Pemerintah Kota Kupang melalui Dinas Pendidikan dan Kebudayaan menegaskan larangan bagi seluruh satuan pendidikan negeri, mulai dari TK/PAUD, SD hingga SMP, untuk tidak melakukan pungutan dalam bentuk apa pun yang dapat membebani orang tua maupun peserta didik.
Larangan tersebut mencakup pungutan dana pendaftaran, dana pamit, hingga biaya perpisahan sekolah yang selama ini kerap dikeluhkan masyarakat.
Penegasan itu disampaikan Pelaksana Tugas Kepala Dinas Pendidikan dan Kebudayaan Kota Kupang, Ernest Ludji, Senin (25/5/2026), di ruang kerjanya.
Menurut Ernest, kebijakan tersebut merupakan bentuk komitmen Pemerintah Kota Kupang dalam menjamin layanan pendidikan yang gratis, adil, nyaman, dan tidak memberatkan masyarakat, khususnya di tengah kondisi ekonomi yang belum sepenuhnya pulih.
“Sekolah tidak diperkenankan melakukan pungutan dalam bentuk apa pun yang berpotensi membebani orang tua siswa. Pendidikan harus menjadi ruang pelayanan dan pembinaan bagi anak-anak, bukan menambah tekanan ekonomi masyarakat,” ujarnya.
Ia mengatakan, pihaknya telah berkoordinasi dengan seluruh bidang teknis di lingkungan dinas untuk segera menerbitkan surat imbauan resmi kepada seluruh satuan pendidikan negeri di Kota Kupang agar mematuhi ketentuan tersebut.
Menurut Ernest, proses pendidikan harus dijalankan dengan mengedepankan pelayanan kepada peserta didik serta membangun suasana belajar yang humanis dan inklusif.
Dinas Pendidikan dan Kebudayaan Kota Kupang, lanjut dia, juga akan melakukan pengawasan terhadap pelaksanaan kebijakan tersebut di setiap sekolah. Jika ditemukan adanya pungutan yang tidak sesuai ketentuan, pihaknya akan melakukan pembinaan dan evaluasi.

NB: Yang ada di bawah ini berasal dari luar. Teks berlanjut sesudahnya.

Record DerivedRoughCutLaneOutputInput := mkLaneOutput {
  lo_ClipAs : string; lo_TrackID : string; lo_SourceStreamID : string }.

Record DerivedRoughCutOutputInput := mkRoughCutOutput {
  rc_SourceExcerptID : string; rc_SourceRange : TimeRange; rc_TimelineRange : TimeRange;
  rc_Video : option DerivedRoughCutLaneOutputInput; rc_Audio : option DerivedRoughCutLaneOutputInput;
  rc_LinkGroupAs : option string; rc_AlignmentAs : string }.

Record RoughCutDerivationPolicy := mkRoughCutPolicy {
  rp_ID : string; rp_Ordering : string; rp_InterExcerptGap : RationalTime; rp_SourceHandles : string;
  rp_Rate : string; rp_Overwrite : string; rp_AVGrouping : string }.

#[export] Instance RoughCutDerivationPolicy_eq_dec : EqDecision RoughCutDerivationPolicy.
Proof. solve_decision. Defined.

Record EditOperationInput := mkOperation {
  op_Type : EditOperationType;
  op_CreateAs : option string;
  op_NodeID : option string;
  op_ParentID : option string;
  op_After : option EditReference;
  op_Title : option string;
  op_Text : option string;
  op_Description : option string;
  op_AuthoredTextPurpose : option AuthoredTextPurpose;
  op_VisualIntentPurpose : option VisualIntentPurpose;
  op_CaptionID : option string;
  op_TrackID : option string;
  op_Range : option TimeRange;
  op_Language : option string;
  op_AlignmentID : option string;
  op_NarrativeNode : option EditReference;
  op_AlignmentTargets : list AlignmentTargetInput;
  op_AssetID : option string;
  op_SourceStreamID : option string;
  op_SourceRange : option TimeRange;
  op_TimelineRange : option TimeRange;
  op_Enabled : option bool;
  op_Placement : option ClipPlacement;
  op_CreateLinkGroupAs : option string;
  op_LeftLinkGroupAs : option string;
  op_RightLinkGroupAs : option string;
  op_LinkGroup : option EditReference;
  op_Clip : option EditReference;
  op_Clips : list EditReference;
  op_Scope : option ClipMutationScope;
  op_TimelineStart : option RationalTime;
  op_SplitAt : option RationalTime;
  op_SplitOutputs : list ClipSplitOutputInput;
  op_TranscriptCorrectionID : option string;
  op_TranscriptArtifactID : option string;
  op_TranscriptSegmentIDs : list string;
  op_CorrectionRevisions : list TranscriptCorrectionReferenceInput;
  op_AcceptedFingerprint : option string;
  op_CaptionPolicy : option CaptionDerivationPolicy;
  op_DerivedCaptions : list DerivedCaptionOutputInput;
  op_RoughCutPolicy : option RoughCutDerivationPolicy;
  op_RoughCutTimelineStart : option RationalTime;
  op_RoughCutLocalPrefix : option string;
  op_RoughCutItems : list RoughCutDerivationItemInput;
  op_DerivedRoughCut : list DerivedRoughCutOutputInput;
  op_RoughCutOutputDigest : option string }.

(** The zero [EditOperationInput] of a type, which composite literals start from *)
Definition empty_operation (type : EditOperationType) : EditOperationInput :=
  mkOperation type None None None None None None None None None None None None None None None []
    None None None None None None None None None None None [] None None None [] None None [] []
    None None [] None None None [] [] None.

Record EditProposeInput := mkProposeInput {
  pi_RequestID : string; pi_Intent : string; pi_BaseProjectRevision : Z;
  pi_Preconditions : list EntityPrecondition; pi_Operations : list EditOperationInput }.

(** ** Media facts and project state the normalizer reads *)

(** The fields of [SourceStreamDescriptor] that editing reads *)
Record SourceStreamDescriptor := mkDescriptor {
  sd_MediaType : MediaType; sd_StartTime : option RationalTime; sd_Duration : option RationalTime }.

Record EditTrackState := mkTrack {
  track_ID : string; track_SequenceID : string; track_Revision : Z; track_Type : TrackType }.

Record EditSourceStreamState := mkStream {
  stream_ID : string; stream_AssetID : string; stream_AssetRevision : Z; stream_Descriptor : SourceStreamDescriptor }.

(** [domain.TranscriptToken]: the fields that evidence resolution reads *)
Record TranscriptToken := mkToken { tok_SourceRange : TimeRange; tok_Text : string }.

Record EditTranscriptSegmentState := mkSegment {
  seg_ID : string; seg_Ordinal : Z; seg_SourceRange : TimeRange; seg_Text : string;
  seg_Tokens : list TranscriptToken }.

Record EditTranscriptArtifactState := mkArtifact {
  art_ID : string; art_AssetID : string; art_Fingerprint : string; art_SourceStreamID : string;
  art_Language : string; art_Segments : gmap string EditTranscriptSegmentState }.

Inductive SourceExcerptEvidenceStatus :=
| SourceExcerptEvidenceExact | SourceExcerptEvidenceStale | SourceExcerptEvidenceOther (text : string).
#[export] Instance SourceExcerptEvidenceStatus_eq_dec : EqDecision SourceExcerptEvidenceStatus.
Proof. solve_decision. Defined.

Record EditNormalizationState := mkState {
  st_ProjectID : string; st_ProjectRevision : Z;
  st_DocumentID : string; st_DocumentRevision : Z;
  st_SequenceID : string; st_SequenceRevision : Z;
  st_Sections : gmap string NarrativeSectionState;
  st_Tracks : gmap string EditTrackState;
  st_AuthoredTexts : gmap string AuthoredTextState;
  st_SourceExcerpts : gmap string SourceExcerptState;
  st_VisualIntents : gmap string VisualIntentState;
  st_Notes : gmap string NoteState;
  st_SectionChildCounts : gmap string Z;
  st_SourceExcerptEvidence : gmap string SourceExcerptEvidenceStatus;
  st_TranscriptArtifacts : gmap string EditTranscriptArtifactState;
  st_TranscriptCorrections : gmap string TranscriptCorrectionState;
  st_Captions : gmap string CaptionState;
  st_Clips : gmap string ClipState;
  st_LinkGroups : gmap string LinkGroupState;
  st_LinkGroupClips : gmap string (list string);
  st_SourceStreams : gmap string EditSourceStreamState;
  st_Alignments : gmap string AlignmentState;
  st_NodeAlignments : gmap string (list string);
  st_CaptionAlignments : gmap string (list string);
  st_ClipAlignments : gmap string (list string) }.

Record NormalizeEditInput := mkInput {
  in_ProposalID : string; in_ProjectID : string; in_SequenceID : string; in_RunID : string; in_TurnID : string;
  in_Actor : ActorRef; in_Allocation : list LocalAllocation; in_Input : EditProposeInput;
  in_CreatedAtIsZero : bool;
  in_State : EditNormalizationState }.

(** ** Third-party code the model calls

    SHA-256, the extended grapheme cluster count of rivo/uniseg, and
    [language.Parse] of golang.org/x/text: the canonical text of the tag and how
    many extensions it carries, [None] for a tag that does not parse. *)
Class Platform := {
  platform_sha256 : bytes -> list Z;
  GraphemeClusterCount : string -> Z;
  language_Parse : string -> option (string * Z) }.
Fixpoint same_spans (lefts rights : list alignmentCoverageSpan) : bool :=
  match lefts, rights with
  | [], [] => true
  | l :: lefts, r :: rights =>
      match RationalTime_Compare (span_start l) (span_start r), RationalTime_Compare (span_duration l) (span_duration r) with
      | Ok s, Ok d => (s =? 0) && (d =? 0) && same_spans lefts rights
      | _, _ => false
      end
  | _, _ => false
  end.

Definition sameAlignmentCoverage (left right : gmap string (list alignmentCoverageSpan)) : bool :=
  (size left =? size right)%nat &&
  forallb (fun '(key, spans) => match right !! key with Some other => same_spans spans other | None => false end)
    (map_to_list left).

Fixpoint preserves_caption_targets (base captions : gmap string CaptionState) (current next : list AlignmentTarget) : bool :=
  match current, next with
  | [], [] => true
  | TargetCaption beforeTarget :: current, TargetCaption afterTarget :: next =>
      let before := at_key zero_caption base (ct_CaptionID beforeTarget) in
      let after := at_key zero_caption captions (ct_CaptionID afterTarget) in
      bool_decide (ct_CaptionID beforeTarget = ct_CaptionID afterTarget) &&
      equalTimeRange (ct_LocalRange beforeTarget) (ct_LocalRange afterTarget) &&
      negb (IsZero (caption_ID before)) && negb (IsZero (caption_ID after)) && negb (caption_Tombstoned after) &&
      bool_decide (caption_Text before = caption_Text after) && bool_decide (caption_Language before = caption_Language after) &&
      (ct_CaptionRevision beforeTarget =? caption_Revision before) && (ct_CaptionRevision afterTarget =? caption_Revision after) &&
      rangeWithin (ct_LocalRange afterTarget) (tr_Duration (caption_Range after)) &&
      preserves_caption_targets base captions current next
  | _, _ => false
  end.
Definition validateEditOperation (o : EditOperationInput) : bool :=
  let noCreate := absent (op_CreateAs o) in
  (absent (op_Placement o) || bool_decide (op_Type o = EditSetClipPlacement)) &&
  if bool_decide (op_Type o = EditDeriveRoughCut) then validateRoughCutOperation o
  else noRoughCutFields o &&
  if isClipMutationOperation (op_Type o) then validateClipMutationOperation o
  else noNewClipMutationFields o && (writingOperation (op_Type o) || noWriting o) &&
  match op_Type o with
  | EditInsertSection =>
      present (op_CreateAs o) && present (op_ParentID o) && absent (op_NodeID o) && validText (op_Title o) &&
      validLanguage (op_Language o) && absent (op_Text o) && absent (op_Description o) && absent (op_AuthoredTextPurpose o) &&
      absent (op_VisualIntentPurpose o) && noNarrativeExternalFields o
  | EditUpdateSection =>
      noCreate && present (op_NodeID o) && absent (op_ParentID o) && absent (op_After o) && validText (op_Title o) &&
      validLanguage (op_Language o) && absent (op_Text o) && absent (op_Description o) && absent (op_AuthoredTextPurpose o) &&
      absent (op_VisualIntentPurpose o) && noNarrativeExternalFields o
  | EditInsertAuthoredText =>
      present (op_CreateAs o) && present (op_ParentID o) && validText (op_Text o) && validLanguage (op_Language o) &&
      pointer_is AuthoredTextPurpose_Validate (op_AuthoredTextPurpose o) && absent (op_NodeID o) && absent (op_Title o) &&
      absent (op_Description o) && absent (op_VisualIntentPurpose o) && noNarrativeExternalFields o
  | EditUpdateAuthoredText =>
      noCreate && present (op_NodeID o) && validText (op_Text o) && absent (op_ParentID o) && absent (op_After o) &&
      validLanguage (op_Language o) && pointer_is AuthoredTextPurpose_Validate (op_AuthoredTextPurpose o) &&
      absent (op_Title o) && absent (op_Description o) && absent (op_VisualIntentPurpose o) && noNarrativeExternalFields o
  | EditInsertVisualIntent =>
      present (op_CreateAs o) && present (op_ParentID o) && absent (op_NodeID o) && validText (op_Description o) &&
      validLanguage (op_Language o) && pointer_is VisualIntentPurpose_Validate (op_VisualIntentPurpose o) &&
      absent (op_Title o) && absent (op_Text o) && absent (op_AuthoredTextPurpose o) && noNarrativeExternalFields o
  | EditUpdateVisualIntent =>
      noCreate && present (op_NodeID o) && absent (op_ParentID o) && absent (op_After o) && validText (op_Description o) &&
      validLanguage (op_Language o) && pointer_is VisualIntentPurpose_Validate (op_VisualIntentPurpose o) &&
      absent (op_Title o) && absent (op_Text o) && absent (op_AuthoredTextPurpose o) && noNarrativeExternalFields o
  | EditInsertNote =>
      present (op_CreateAs o) && present (op_ParentID o) && absent (op_NodeID o) && validText (op_Text o) &&
      validLanguage (op_Language o) && absent (op_Title o) && absent (op_Description o) && absent (op_AuthoredTextPurpose o) &&
      absent (op_VisualIntentPurpose o) && noNarrativeExternalFields o
  | EditUpdateNote =>
      noCreate && present (op_NodeID o) && absent (op_ParentID o) && absent (op_After o) && validText (op_Text o) &&
      validLanguage (op_Language o) && absent (op_Title o) && absent (op_Description o) && absent (op_AuthoredTextPurpose o) &&
      absent (op_VisualIntentPurpose o) && noNarrativeExternalFields o
  | EditMoveNarrativeNode =>
      noCreate && present (op_NodeID o) && present (op_ParentID o) && absent (op_Title o) && absent (op_Text o) &&
      absent (op_Description o) && absent (op_AuthoredTextPurpose o) && absent (op_VisualIntentPurpose o) &&
      absent (op_Language o) && noNarrativeExternalFields o
  | EditRemoveNarrativeNode =>
      noCreate && present (op_NodeID o) && absent (op_ParentID o) && absent (op_After o) && absent (op_Title o) &&
      absent (op_Text o) && absent (op_Description o) && absent (op_AuthoredTextPurpose o) && absent (op_VisualIntentPurpose o) &&
      absent (op_Language o) && noNarrativeExternalFields o
  | EditAddCaption =>
      present (op_CreateAs o) && present (op_TrackID o) && validRange (op_Range o) && validLanguage (op_Language o) &&
      validText (op_Text o) && absent (op_CaptionID o) && noNode o && noAlignment o && noClip o && noTranscript o
  | EditUpdateCaption =>
      noCreate && present (op_CaptionID o) && absent (op_TrackID o) && validRange (op_Range o) && validLanguage (op_Language o) &&
      validText (op_Text o) && noNode o && noAlignment o && noClip o && noTranscript o
  | EditRemoveCaption =>
      noCreate && present (op_CaptionID o) && absent (op_TrackID o) && absent (op_Range o) && absent (op_Language o) &&
      absent (op_Text o) && noNode o && noAlignment o && noClip o && noTranscript o
  | EditSetClipPlacement =>
      noCreate && validExistingReference (op_Clip o) && nil_or (fun p => is_ok (ClipPlacement_Validate p)) (op_Placement o) &&
      noNode o && absent (op_CaptionID o) && absent (op_TrackID o) && absent (op_Range o) && absent (op_Language o) &&
      noAlignment o && absent (op_Text o) && absent (op_AssetID o) && absent (op_SourceStreamID o) && absent (op_SourceRange o) &&
      absent (op_TimelineRange o) && absent (op_Enabled o) && absent (op_CreateLinkGroupAs o) && absent (op_LinkGroup o) &&
      absent (op_TranscriptCorrectionID o) && absent (op_TranscriptArtifactID o) && empty (op_TranscriptSegmentIDs o) &&
      empty (op_CorrectionRevisions o) && absent (op_AcceptedFingerprint o) && absent (op_CaptionPolicy o) && empty (op_DerivedCaptions o)
  | EditBindAlignment =>
      present (op_CreateAs o) && present (op_NarrativeNode o) && validAlignmentTargetInputs (op_AlignmentTargets o) &&
      noNode o && noCaption o && absent (op_AlignmentID o) && absent (op_Text o) && noClip o && noTranscript o
  | EditRemapAlignment =>
      noCreate && present (op_AlignmentID o) && validAlignmentTargetInputs (op_AlignmentTargets o) && noNode o && noCaption o &&
      absent (op_NarrativeNode o) && absent (op_Text o) && noClip o && noTranscript o
  | EditMarkAlignmentStale | EditUnbindAlignment =>
      noCreate && present (op_AlignmentID o) && noNode o && noCaption o && absent (op_NarrativeNode o) &&
      empty (op_AlignmentTargets o) && absent (op_Text o) && noClip o && noTranscript o
  | EditAddClip =>
      present (op_CreateAs o) && present (op_TrackID o) && present (op_AssetID o) && present (op_SourceStreamID o) &&
      validSourceRange (op_SourceRange o) && validRange (op_TimelineRange o) && present (op_Enabled o) && absent (op_CaptionID o) &&
      absent (op_Range o) && absent (op_Language o) && absent (op_Text o) && noNode o && noAlignment o &&
      negb (present (op_CreateLinkGroupAs o) && present (op_LinkGroup o)) && noTranscript o
  | EditAddTranscriptCorrection =>
      present (op_CreateAs o) && absent (op_TranscriptCorrectionID o) && present (op_TranscriptArtifactID o) &&
      present (op_AssetID o) && validSourceRange (op_SourceRange o) && validTranscriptSegmentIDs (op_TranscriptSegmentIDs o) &&
      validLanguage (op_Language o) && validCorrectionText (op_Text o) && absent (op_AcceptedFingerprint o) &&
      empty (op_CorrectionRevisions o) && noNode o && absent (op_CaptionID o) && absent (op_TrackID o) && absent (op_Range o) &&
      noAlignment o && absent (op_SourceStreamID o) && absent (op_TimelineRange o) && absent (op_Enabled o) &&
      absent (op_CreateLinkGroupAs o) && absent (op_LinkGroup o) && absent (op_Clip o) && absent (op_CaptionPolicy o) &&
      empty (op_DerivedCaptions o)
  | EditUpdateTranscriptCorrection =>
      noCreate && present (op_TranscriptCorrectionID o) && validLanguage (op_Language o) && validCorrectionText (op_Text o) &&
      absent (op_TranscriptArtifactID o) && empty (op_TranscriptSegmentIDs o) && empty (op_CorrectionRevisions o) &&
      absent (op_AcceptedFingerprint o) && absent (op_Clip o) && absent (op_CaptionPolicy o) && empty (op_DerivedCaptions o) &&
      noNode o && noCaption o && noAlignment o && noClip o
  | EditRemoveTranscriptCorrection =>
      noCreate && present (op_TranscriptCorrectionID o) && absent (op_TranscriptArtifactID o) && empty (op_TranscriptSegmentIDs o) &&
      empty (op_CorrectionRevisions o) && absent (op_AcceptedFingerprint o) && absent (op_Clip o) && absent (op_CaptionPolicy o) &&
      empty (op_DerivedCaptions o) && absent (op_Text o) && absent (op_Language o) && noNode o && noCaption o && noAlignment o && noClip o
  | EditInsertSourceExcerpt =>
      present (op_CreateAs o) && absent (op_NodeID o) && present (op_ParentID o) && present (op_AssetID o) &&
      present (op_AcceptedFingerprint o) && present (op_TranscriptArtifactID o) && validTranscriptSegmentIDs (op_TranscriptSegmentIDs o) &&
      validCorrectionRefs (op_CorrectionRevisions o) && validSourceRange (op_SourceRange o) && validLanguage (op_Language o) &&
      absent (op_Text o) && absent (op_TranscriptCorrectionID o) && absent (op_CaptionID o) && absent (op_TrackID o) &&
      absent (op_Range o) && noAlignment o && absent (op_SourceStreamID o) && absent (op_TimelineRange o) && absent (op_Enabled o) &&
      absent (op_CreateLinkGroupAs o) && absent (op_LinkGroup o) && absent (op_Clip o) && absent (op_CaptionPolicy o) &&
      empty (op_DerivedCaptions o) && validDigestPointer (op_AcceptedFingerprint o)
  | EditDeriveCaptions =>
      noCreate && pointer_is (fun r => negb (bool_decide (ref_ID r = ""))) (op_NarrativeNode o) &&
      pointer_is (fun r => negb (bool_decide (ref_ID r = ""))) (op_Clip o) && present (op_TrackID o) &&
      pointer_is (fun p => is_ok (CaptionDerivationPolicy_Validate p)) (op_CaptionPolicy o) &&
      validDerivedCaptionOutputs (op_DerivedCaptions o) && absent (op_NodeID o) && absent (op_ParentID o) && absent (op_After o) &&
      absent (op_Text o) && absent (op_CaptionID o) && absent (op_Range o) && absent (op_Language o) && absent (op_AlignmentID o) &&
      empty (op_AlignmentTargets o) && absent (op_AssetID o) && absent (op_SourceStreamID o) && absent (op_SourceRange o) &&
      absent (op_TimelineRange o) && absent (op_Enabled o) && absent (op_CreateLinkGroupAs o) && absent (op_LinkGroup o) &&
      absent (op_TranscriptCorrectionID o) && absent (op_TranscriptArtifactID o) && empty (op_TranscriptSegmentIDs o) &&
      empty (op_CorrectionRevisions o) && absent (op_AcceptedFingerprint o)
  | _ => false
  end.

(** ** The request *)

Fixpoint valid_preconditions (seen : gset string) (items : list EntityPrecondition) : bool :=
  match items with
  | [] => true
  | p :: rest =>
      (1 <=? pre_Revision p) && is_ok (validateEntityID (pre_Kind p) (pre_ID p)) &&
      bool_decide (entityKey (pre_Kind p) (pre_ID p) ∉ seen) &&
      valid_preconditions ({[ entityKey (pre_Kind p) (pre_ID p) ]} ∪ seen) rest
  end.

(** The first loop over the operations *)
Fixpoint collect_created (created : gmap string EditEntityKind) (edges : gmap string string) (operations : list EditOperationInput)
  : outcome edit_error (gmap string EditEntityKind * gmap string string) :=
  match operations with
  | [] => Ok (created, edges)
  | operation :: rest =>
      _ ← guard_or ErrEditInvalid (validateEditOperation operation);
      created ← operation_created operation created;
      collect_created created (after_edge operation edges) rest
  end.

“Kami ingin memastikan tata kelola pendidikan di Kota Kupang berjalan dengan baik, tertib, transparan, dan tetap memperhatikan kondisi ekonomi masyarakat,” katanya.
Sementara itu, Ketua Kelompok Kerja Kepala Sekolah (K3S) Kecamatan Maulafa, Der Yulianus Kore, mengatakan selama ini pada prinsipnya sekolah-sekolah tidak menerapkan pungutan yang bersifat wajib kepada orang tua siswa.
Menurutnys, apabila terdapat dukungan dari orang tua, hal tersebut lebih bersifat partisipatif dan lahir dari inisiatif pribadi sebagai bentuk apresiasi serta ungkapan terima kasih kepada para guru atas proses pendidikan dan pendampingan terhadap anak-anak mereka.
“Kalaupun ada bentuk dukungan dari orang tua, itu bukan pungutan yang diwajibkan sekolah, melainkan partisipasi sukarela sebagai ungkapan terima kasih kepada bapak dan ibu guru,” ujar Der Kore yang juga saat ini menjabat sebagai Kepala Sekolah SDI Fatukoa.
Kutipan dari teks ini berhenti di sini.